Major flooding involves “extensive inundation of structures and roads,” with significant evacuation, while moderate flooding involves “some inundation of structures and roads” near streams, according to NOAA.

The most severe flooding is expected in parts of North Dakota, South Dakota and Minnesota, but the extent of high water could range from the Northern Plains to the Gulf Coast, she said.

That forecast puts 128 million people at risk of flooding, and 1.2 million at risk for major flooding, said Edward Clark, the director of NOAA’s National Water Center. The heavy rains, he added, can be expected to lead to a larger-than-average zone of hypoxia — an area of low or depleted oxygen where life cannot be sustained, commonly called a dead zone — in the Gulf of Mexico this summer.

Farmers, hit hard by last year’s heavy rainfall, can expect less severe conditions this year, but nonetheless could encounter “significant planting delays in 2020,” said Brad Rippey, the Department of Agriculture meteorologist.

Forecasts of above-average temperatures over much of the country, as well as above-average precipitation in the Central and Eastern parts of the continental United States, mean that saturated soils and heavy rains could trigger flood conditions, according to NOAA’s climate prediction center. The heavy rains are expected across the Northern Plains and south to the lower Mississippi Valley, and extending to the East Coast. Alaska, too, should experience higher-than-average rainfall.

Not all of the country will be wet. Drought conditions in California are likely to expand, as well as drought in parts of the Pacific Northwest, the southern Rocky Mountains and parts of Southern Texas.

This year’s predictions are consistent in many ways with what scientists say the United States can expect from climate change.

Deke Arndt, chief of the climate monitoring branch of NOAA’s National Centers for Environmental Information, said that floods “are born from a set of ingredients that come together,” including precipitation, the timing of snow melt, the degree of saturation in soils and other elements of the landscape. Climate change expresses itself through some, though not all, of these factors, he said, including the “much wetter autumns” in the Ohio Valley and Upper Midwest.

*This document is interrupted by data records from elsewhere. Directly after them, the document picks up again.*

Lemma persist_existing now wallet st cAt ws p :
  ws !! wallet = Some p ->
  exists p', persist now wallet st cAt ws !! wallet = Some p'
    /\ Persisted.totalUptime p' = Persisted.totalUptime p
    /\ Persisted.lastIP p' = Persisted.lastIP p.
Proof.
  intros E. unfold persistWalletStats. rewrite E, lookup_insert_eq. eauto.
Qed.

Lemma take_over_entry now nodeId wallet h p :
  walletStats h !! wallet = Some p ->
  exists p', walletStats (take_over ema_persist now nodeId wallet h) !! wallet = Some p'
    /\ Persisted.totalUptime p' = Persisted.totalUptime p
    /\ Persisted.lastIP p' = Persisted.lastIP p
    /\ (nodesByWallet h !! wallet = None -> p' = p).
Proof.
  intros E. unfold take_over.
  destruct (nodesByWallet h !! wallet) as [old|]; [|by eauto].
  destruct (_ && _); [|by eauto 10].
  destruct (connectedNodes_get h old) as [oldNode|]; [|by eauto 10].
  cbn. destruct (persist_existing now wallet (Node.stats oldNode)
                   (Node.connectedAt oldNode) _ _ E) as (p' & ? & ? & ?).
  exists p'. by eauto.
Qed.

(** When a frame is admitted for a wallet whose entry records a last
    address other than the one of this connection, the node starts with
    [avgLatencyMs] and [errors] at zero and with [requestsHandled],
    [cacheHits] and [cacheMisses] of the wallet's entry, and the entry
    keeps its [totalUptime]; the entry is untouched when the wallet index
    names no other connection. *)
Lemma address_change_resets_penalties
    now nodeId msg onChainAccount h node p lastIP :
  nodeId ∈ live h ->
  sockets h !! nodeId = Some node ->
  auth_error now msg = None ->
  walletStats h !! Js.or_else (wallet msg) "" = Some p ->
  Persisted.lastIP p = Some lastIP ->
  lastIP <> "" ->
  lastIP <> Node.ip node ->
  let h' := on_register now nodeId msg onChainAccount h in
  exists node' p',
    sockets h' !! nodeId = Some node'
    /\ walletStats h' !! Js.or_else (wallet msg) "" = Some p'
    /\ Stats.avgLatencyMs (Node.stats node') = 0
    /\ Stats.errors (Node.stats node') = 0
    /\ Stats.requestsHandled (Node.stats node') = Persisted.requestsHandled p'
    /\ Stats.cacheHits (Node.stats node') = Persisted.cacheHits p'
    /\ Stats.cacheMisses (Node.stats node') = Persisted.cacheMisses p'
    /\ Node.totalUptime node' = Some (Persisted.totalUptime p)
    /\ Persisted.totalUptime p' = Persisted.totalUptime p
    /\ (nodesByWallet h !! Js.or_else (wallet msg) "" = None -> p' = p).
Proof.
  intros Hlive Hnode Hauth Hp Hip Hne1 Hne2 h'. subst h'.
  unfold Relay.on_register. rewrite bool_decide_true by done. cbn [negb].
  rewrite Hnode, Hauth. set (w := Js.or_else (wallet msg) "") in *.
  unfold admit_node.
  set (h1 := match active_account _ with Some _ => h | None => _ end).
  assert (walletStats h1 = walletStats h /\ nodesByWallet h1 = nodesByWallet h)
    as [Hw1 Hn1].
  { subst h1. destruct (active_account _); [done|]. by destruct REQUIRE_REGISTRATION. }
  destruct (take_over_entry now nodeId w h1 p) as (p' & Hp' & Hup & Hip' & Hsame).
  { by rewrite Hw1. }
  cbn. rewrite Hp', lookup_insert_eq.
  eexists _, p'. split; [reflexivity|]. split; [done|].
  unfold restore_stats. rewrite Hip', Hip. cbn.
  assert (Node.ip (update_node_info REQUIRE_REGISTRATION nodeId w (name msg)
             (if REQUIRE_REGISTRATION then onChainAccount else None) node)
          = Node.ip node) as ->.
  { unfold update_node_info. by destruct (active_account _). }
  destruct (String.eqb_spec lastIP ""); [done|].
  destruct (String.eqb_spec lastIP (Node.ip node)); [done|]. cbn.
  rewrite Hup. repeat split; try done. intros Hn. apply Hsame. by rewrite Hn1.
Qed.

End Reconnect.

Lemma address_change_resets_penalties_witness :
  let h' := on_register true ema_7_3 30010 "n2" (register_frame "W1")
              (Some bonded) before_reconnect in
  exists node' p',
    sockets h' !! "n2" = Some node'
    /\ walletStats h' !! Js.or_else (wallet (register_frame "W1")) ""
       = Some p'
    /\ Stats.avgLatencyMs (Node.stats node') = 0
    /\ Stats.errors (Node.stats node') = 0
    /\ Stats.requestsHandled (Node.stats node') = Persisted.requestsHandled p'
    /\ Stats.cacheHits (Node.stats node') = Persisted.cacheHits p'
    /\ Stats.cacheMisses (Node.stats node') = Persisted.cacheMisses p'
    /\ Node.totalUptime node'
       = Some (Persisted.totalUptime (entry_of before_reconnect "W1"))
    /\ Persisted.totalUptime p'
       = Persisted.totalUptime (entry_of before_reconnect "W1")
    /\ (nodesByWallet before_reconnect
          !! Js.or_else (wallet (register_frame "W1")) "" = None ->
        p' = entry_of before_reconnect "W1").
Proof.
  refine (address_change_resets_penalties true ema_7_3 30010 "n2"
            (register_frame "W1") (Some bonded) before_reconnect
            (node_of before_reconnect "n2") (entry_of before_reconnect "W1")
            "1.1.1.1" _ _ _ _ _ _ _); try (vm_compute; reflexivity).
  - discriminate.
  - vm_compute. discriminate.
Defined.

This year’s flood season comes at the same time as the global coronavirus pandemic, which could strain resources for flood fighting. Many of the agencies that could be thrown into the coronavirus response, including the Army Corps of Engineers and the Federal Emergency Management Agency, are mainstays of the nation’s flood response. Local communities could find their own resources stretched as well.

Bob Gallagher, the mayor of Bettendorf, Iowa, and co-chairman of the Mississippi River Cities and Towns Initiative, a 10-state group of communities along the river, expressed relief at this year’s forecast of less severe weather conditions but said in an interview that “we’re going to be forced to fight two disasters on two separate fronts” because of the virus.